4. making any disciplinary decision, verdicts, findings and or
sanction/sentence against the applicant in this matter.
2.The applicant also seeks costs against the respondent.
On the papers before me, the applicant had resigned and
subsequent to her resignation was informed that she had been suspended
and she was notified to attend a disciplinary inquiry. She was
suspended pending this inquiry.
3.Further notification received by the applicant from the respondent was a
notice to attend a formal inquiry on 31 January 2001, which is tomorrow.
It is this event, which the applicant by way of interdict seeks to
prevent from taking place.
4.Although the applicant has in her notice of motion set out the relief
sought in the form of an interim rule, the nature of the relief she
seeks is final.
5.Whereas it is so that a disciplinary inquiry should normally not be held
when an employee has resigned, this principle is only applicable in law
in certain circumstances which in my view do not apply for purposes of
the present matter.
6.In the present case the applicant has alleged that she left the employ of
the respondent because of the manner in which she was treated and could
no longer in circumstances, tolerate working for the respondent.
7.Firstly I have to examine whether the applicant has established a clear
right to entitle her to the relief she seeks.
8.In the circumstances of this case she does not have a clear right. Whereas
it would be perhaps undesirable in certain circumstances to have a
disciplinary inquiry or an inquiry in respect of someone who has
resigned previously from an employer's employ, the former employee does
not have a right to insist that the inquiry does not proceed in their
absence, simply because they are no longer employed.
9.This is so because, there are many other reasons why an employer would
choose to proceed with such an inquiry.
10.The purpose of the inquiry might have changed because the respondent
considered the fact that the applicant has resigned. Reference was made
to the notice to the applicant to attend “a formal inquiry” not a
disciplinary enquiry, as it was termed before. Be that as it may there
disciplinary enquiry, as it was termed before. Be that as it may there
is no guarantee that the applicant would be found guilty of fraud or any
of the other charges levelled against her.
11.I also considered whether the applicant had established that she has no
alternative remedy but to approach this court on an urgent basis to
interdict the inquiry from taking place.
12.By it's nature, an inquiry into fraud falls within the ambit of the
managerial prerogative. The fact that the employee had resigned does
not diminish that prerogative. Furthermore, if the applicant should be
found guilty and a dismissal is imposed, she may later attack the
dismissal, on the basis that she had resigned and that the dismissal was
of no effect, or she could attack any of the findings of the
disciplinary inquiry. Her remedy is not to prevent it from taking
place. The applicant has await the outcome of that inquiry, and should
need be, refer it to the appropriate forum which would the Commission
for Conciliation, Mediation and Arbitration.
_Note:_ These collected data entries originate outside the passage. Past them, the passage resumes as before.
(** * PawPal+ scheduling core: a shallow embedding of [src/pawpal_system.py]

    Python objects are modelled as references ([nat]) into a heap of
    [Task] values, so that [Schedule.scheduled_tasks] and
    [Schedule.unscheduled_tasks] hold the same references as the owner's
    pets.  A [datetime.time] with whole minutes is its minute of the day
    in [0, 1440); adding a [timedelta] through [datetime.combine] and
    taking [.time()] is addition modulo 1440 ([add_minutes]) whenever the
    [datetime] stays within its range.  Outside that range Python raises
    [OverflowError]: the functions of section [Checked] (suffix
    [_checked]) model this and return [None] for the exception, and the
    lemmas [*_checked_some] show that whenever they return a value, it is
    the value of the total functions.  [utilization_percentage] is kept as
    the exact rational; the binary64 float the code stores is
    [generate_utilization] (part "Binary64" below). *)

From Stdlib Require Import List ZArith String Ascii QArith Lia Bool.
From Stdlib Require Import Sorting.Sorted Permutation.
From Stdlib Require Import QArith.Qpower Floats.SpecFloat.
Import ListNotations.
Open Scope Z_scope.

(** ** Enumerations *)

Inductive Priority := LOW | MEDIUM | HIGH | CRITICAL.

(** [Priority.value] *)
Definition priority_value (p : Priority) : Z :=
  match p with LOW => 1 | MEDIUM => 2 | HIGH => 3 | CRITICAL => 4 end.

(** [Priority.name] *)
Definition priority_name (p : Priority) : string :=
  match p with
  | LOW => "LOW" | MEDIUM => "MEDIUM" | HIGH => "HIGH" | CRITICAL => "CRITICAL"
  end.

Inductive TaskCategory := WALK | FEEDING | MEDICATION | GROOMING | ENRICHMENT.

Inductive TaskFrequency := ONCE | DAILY | WEEKLY | MONTHLY.

Definition priority_eqb (a b : Priority) : bool := Z.eqb (priority_value a) (priority_value b).

Definition category_eqb (a b : TaskCategory) : bool :=
  match a, b with
  | WALK, WALK | FEEDING, FEEDING | MEDICATION, MEDICATION
  | GROOMING, GROOMING | ENRICHMENT, ENRICHMENT => true
  | _, _ => false
  end.

Definition frequency_eqb (a b : TaskFrequency) : bool :=
  match a, b with
  | ONCE, ONCE | DAILY, DAILY | WEEKLY, WEEKLY | MONTHLY, MONTHLY => true
  | _, _ => false
  end.

(** ** Domain models *)

Record Task := mkTask {
  title : string;
  duration_minutes : Z;
  priority : Priority;
  category : TaskCategory;
  description : string;
  frequency : TaskFrequency;
  is_completed : bool
}.

(** [Task(...)] with [__post_init__]: a missing frequency becomes [ONCE].
    No other field is checked. *)
Definition Task_init (title : string) (duration_minutes : Z) (priority : Priority)
    (category : TaskCategory) (description : string)
    (frequency : option TaskFrequency) (is_completed : bool) : Task :=
  mkTask title duration_minutes priority category description
    (match frequency with None => ONCE | Some f => f end) is_completed.

(** The dataclass-generated [Task.__eq__]: field-by-field equality. *)
Definition task_eqb (a b : Task) : bool :=
  String.eqb (title a) (title b) && Z.eqb (duration_minutes a) (duration_minutes b)
  && priority_eqb (priority a) (priority b) && category_eqb (category a) (category b)
  && String.eqb (description a) (description b)
  && frequency_eqb (frequency a) (frequency b) && Bool.eqb (is_completed a) (is_completed b).

(** [Task.get_priority_score] *)
Definition get_priority_score (t : Task) : Z := priority_value (priority t).

(** A task object is a reference into the heap of tasks. *)
Definition Ref := nat.
Definition Heap := Ref -> Task.

Record Pet := mkPet {
  pet_name : string;
  species : string;
  pet_tasks : list Ref
}.

Record Owner := mkOwner {
  owner_name : string;
  available_time_minutes : Z;
  pets : list Pet
}.

(** [Owner.get_all_tasks]: pet order, then task order within each pet. *)
Definition get_all_tasks (o : Owner) : list Ref :=
  fold_left (fun all_tasks pet => all_tasks ++ pet_tasks pet) (pets o) [].

(** ** Scheduling models *)

(** A [datetime.time] as its minute of the day. *)
Definition Time := Z.
Definition minutes_per_day : Z := 1440.

(** [datetime.combine(today, t) + timedelta(minutes=d)] followed by [.time()]. *)
Definition add_minutes (t : Time) (d : Z) : Time := (t + d) mod minutes_per_day.

Record ScheduledTask := mkScheduledTask {
  st_task : Ref;
  scheduled_time : Time;
  order_index : Z;
  reasoning : string
}.

Section ScheduleModel.
Variable heap : Heap.

(** [ScheduledTask.get_end_time] *)
Definition get_end_time (s : ScheduledTask) : Time :=
  add_minutes (scheduled_time s) (duration_minutes (heap (st_task s))).

(** [ScheduledTask.conflicts_with] *)
Definition conflicts_with (self other : ScheduledTask) : bool :=
  negb ((get_end_time self <=? scheduled_time other)
        || (get_end_time other <=? scheduled_time self)).

(** [Schedule.validate]: every pair [i < j] is checked; the first
    conflict returns [False]. *)
Fixpoint validate (scheduled_tasks : list ScheduledTask) : bool :=
  match scheduled_tasks with
  | [] => true
  | task1 :: rest =>
      forallb (fun task2 => negb (conflicts_with task1 task2)) rest && validate rest
  end.

End ScheduleModel.

Record Date := mkDate { year : Z; month : Z; day : Z }.

Record Schedule := mkSchedule {
  sdate : Date;
  scheduled_tasks : list ScheduledTask;
  unscheduled_tasks : list Ref;
  total_time_minutes : Z;
  utilization_percentage : Q
}.

(** Python's [round(x, 2)] read on the exact rational [x]: round half to
    even at the second decimal. *)
Definition round2 (x : Q) : Q :=
  let n := Qnum x * 100 in
  let d := Zpos (Qden x) in
  let fl := n / d in
  let r := n mod d in
  let k := if 2 * r <? d then fl
           else if d <? 2 * r then fl + 1
           else if Z.even fl then fl else fl + 1 in
  Qmake k 100.

Section ScheduleMetrics.
Variable heap : Heap.

(** [Schedule.calculate_total_time] (updates [total_time_minutes]). *)
Definition calculate_total_time (s : Schedule) : Schedule :=
  let total := fold_left (fun acc st => acc + duration_minutes (heap (st_task st)))
                         (scheduled_tasks s) 0 in
  mkSchedule (sdate s) (scheduled_tasks s) (unscheduled_tasks s) total
             (utilization_percentage s).

(** [Schedule.calculate_utilization] (updates [utilization_percentage]).
    The float expression [(total / available_time) * 100] is read on exact
    rationals; it coincides with the IEEE result whenever every
    intermediate value is representable (e.g. [40/40*100], [0/b*100]). *)
Definition calculate_utilization (s : Schedule) (available_time : Z) : Schedule :=
  if available_time =? 0 then
    mkSchedule (sdate s) (scheduled_tasks s) (unscheduled_tasks s)
               (total_time_minutes s) 0%Q
  else
    let utilization := ((inject_Z (total_time_minutes s) / inject_Z available_time) * 100)%Q in
    mkSchedule (sdate s) (scheduled_tasks s) (unscheduled_tasks s)
               (total_time_minutes s) (round2 utilization).
(** * 6unpack: the chunked archive unpacking engine of 6pack/6unpack.c

    A shallow embedding of [src/6pack/6unpack.c] and theorems about it.

    Conventions of the embedding.
    - The data model is LP64: [int] and [unsigned] are 32 bits wide,
      [long], [unsigned long] and [size_t] are 64 bits wide.  Every C
      integer is a [Z]; the wrap-around of each operation is written out
      with [ulong], [uint] and [sint].  Conversions to [int] and left
      shifts in [int] wrap in two's complement.
    - A byte is a [Byte.byte]; a block of memory is a [list byte].  Reading
      a block past the end of its list yields [x00].
    - [NULL] is [None].
    - A [FILE] opened for reading is its contents and its position; a
      [FILE] opened for writing is the path it was opened with, and
      [fwrite] appends to that path on the [disk] at once (stdio buffering
      is not modelled, so [fclose] leaves the disk as it is).  The [disk]
      is thus the disk as it is once the streams are flushed: after a
      [return] it is the disk the process leaves, after an [abort()] the
      last bytes written to the file that is open may be missing from it.
    - [fopen(p, "rb")] succeeds on a file that exists and may be read;
      [fopen(p, "wb")] creates the file or truncates it, when the
      environment allows it.
    - Text sent to stdout is not modelled, and neither is [percent], which
      the source only uses to print the progress bar.
    - [FREE] is the variant that resets its argument to [NULL] (the one the
      source compiles without TESTING).
    - What the environment decides is a field of [env]: the contents of
      uninitialised memory, whether a [malloc] succeeds, whether a file may
      be read, whether a path can be created or truncated, and
      [fastlz_decompress], whose code is in fastlz.c. *)

From Stdlib Require Import ZArith List Lia Bool Strings.Byte.
Import ListNotations.
Open Scope Z_scope.

(** ** Machine integers *)

Definition ulong (x : Z) : Z := x mod 2 ^ 64.
Definition uint (x : Z) : Z := x mod 2 ^ 32.
Definition sint (x : Z) : Z := (x + 2 ^ 31) mod 2 ^ 32 - 2 ^ 31.
Definition slong (x : Z) : Z := (x + 2 ^ 63) mod 2 ^ 64 - 2 ^ 63.

Definition INT_MAX : Z := 2147483647.

(** ** Bytes and memory *)

Definition byte := Byte.byte.

Definition b2z (b : byte) : Z := Z.of_N (Byte.to_N b).

Definition z2b (z : Z) : byte :=
  match Byte.of_N (Z.to_N (z mod 256)) with
  | Some b => b
  | None => x00
  end.
(** * AION-CR modular training: a shallow embedding of
    [training/modular_training_implementation.py]

    The file follows the Python module class by class: the parameter
    aggregation of [ModularTrainer] (federated averaging, differential
    privacy), [ModuleIntegrator] / [EnsembleModel], the supervisory loop
    of [ContinuousLearningPipeline], the loading of datasets by
    [DatasetManager], and the training, registration and federated learning
    of [ModularTrainer].

    Conventions of the embedding.
    - Floating-point numbers are idealised as exact rationals ([Q]); a
      tensor is the list of its elements, its shape being its length.
    - Python objects live in a store: an [nn.Module] is an address into
      [nn_modules], whose entry maps parameter names to tensor addresses, in
      [state_dict] order; tensors are addresses into [tensors].  Two
      handles are the same object exactly when they are the same address.
    - A random generator is the stream of numbers it is going to yield
      ([torch_rng] for torch's global generator, [np_rng] for
      [np.random]) together with the count of draws already consumed.
      [torch_rng] is read by [torch.randn_like] and [nn.Linear] only; for
      [torch.randn_like] its values are the independent standard normal
      values of the library, one per index, and a statement made for every
      stream says how a result depends on them.
    - A Python call either returns or raises: [result].
    - Attribute access on an [nn.Module] follows Python's lookup order and
      [nn.Module]'s [__setattr__] / [__getattr__] ([setattr], [getattr]); an
      attribute a class does not define raises [AttributeError]. *)

From Stdlib Require Import QArith Lia.
From stdpp Require Import base list strings.

Open Scope string_scope.
(** X9: the completed record only grows, by appending, and only finished
    tasks are ever appended: after any number of ticks it is the old record
    followed by tasks with [cycles_done >= total_cycles]. *)
Theorem completed_record_append_only (n : nat) :
  forall (s : SoC.t) (g : Rng),
  exists s' g' extra,
    SoC.run_ticks n s g = Py.Ok (s', g')
    /\ SoC.completed_tasks s' = SoC.completed_tasks s ++ extra
    /\ Forall (fun t => Task.is_finished t = true) extra.
Proof.
  induction n as [|n IH]; intros s g.
  - exists s, g, []. cbn [SoC.run_ticks]. unfold ret.
    rewrite app_nil_r. repeat split. constructor.
  - cbn [SoC.run_ticks].
    destruct (tick_completed s g) as (s1 & g1 & x1 & E1 & C1 & F1).
    rewrite (bind_ok _ _ _ _ _ E1).
    destruct (IH s1 g1) as (s2 & g2 & x2 & E2 & C2 & F2).
    exists s2, g2, (x1 ++ x2). split; [exact E2|].
    rewrite C2, C1, app_assoc. split; [reflexivity|].
    apply Forall_app. now split.
Qed.

Lemma thinned_map {A B} (f : A -> B) (l' l : list A) :
  thinned l' l -> thinned (map f l') (map f l).
Proof. induction 1; cbn; constructor; assumption. Qed.

Lemma map_id_profile (l : list Task.t) :
  map Task.id l = map profile_id (map profile l).
Proof. rewrite map_map. now apply map_ext. Qed.

Lemma tick_ids_ok (N : Z) (s : SoC.t) (g : Rng) s' g' :
  ids_ok N s -> SoC.run_simulation_tick s g = Py.Ok (s', g') -> ids_ok N s'.
Proof.
  intros [Hnd Hin] E.
  destruct (tick_all_tasks s g) as (s1 & g1 & E1 & mid & P & T & _).
  rewrite E in E1. inversion E1; subst s1 g1.
  apply (thinned_map profile_id) in T. rewrite <- !map_id_profile in T.
  pose proof (Permutation_map Task.id P) as Pm. split.
  - apply (thinned_NoDup _ _ T).
    exact (Permutation_NoDup (Permutation_sym Pm) Hnd).
  - intros i Hi. apply Hin.
    apply (Permutation_in _ Pm). exact (thinned_In _ _ _ T Hi).
Qed.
13.It was also argued that the applicant made out a case that there was an
injury actually committed or reasonably apprehended on the part of the
applicant.
14.The inquiry has not yet taken place.
15.There is no indication of what the outcome would be and there is also no
indication that the respondent may or may not inform prospective
employers of the applicant's alleged conduct or of the disciplinary
inquiry or the outcome thereof as suggested.
16.It also appears that this application was designed rather to escape the
consequences of an inquiry than to prevent it from happening as would
appear form the reasons set out by the applicant.
17.In the circumstances the application must fail. Costs should follow the
result.
18.The application is dismissed with costs.
_________________
Revelas J
On behalf of Applicant: Adv. J Maphahlane instructed by
M M Baloyi Att.
On behalf of Respondent: Adv. Boda instructed by
Perrott, Van Niekerk & Woodhouse Inc.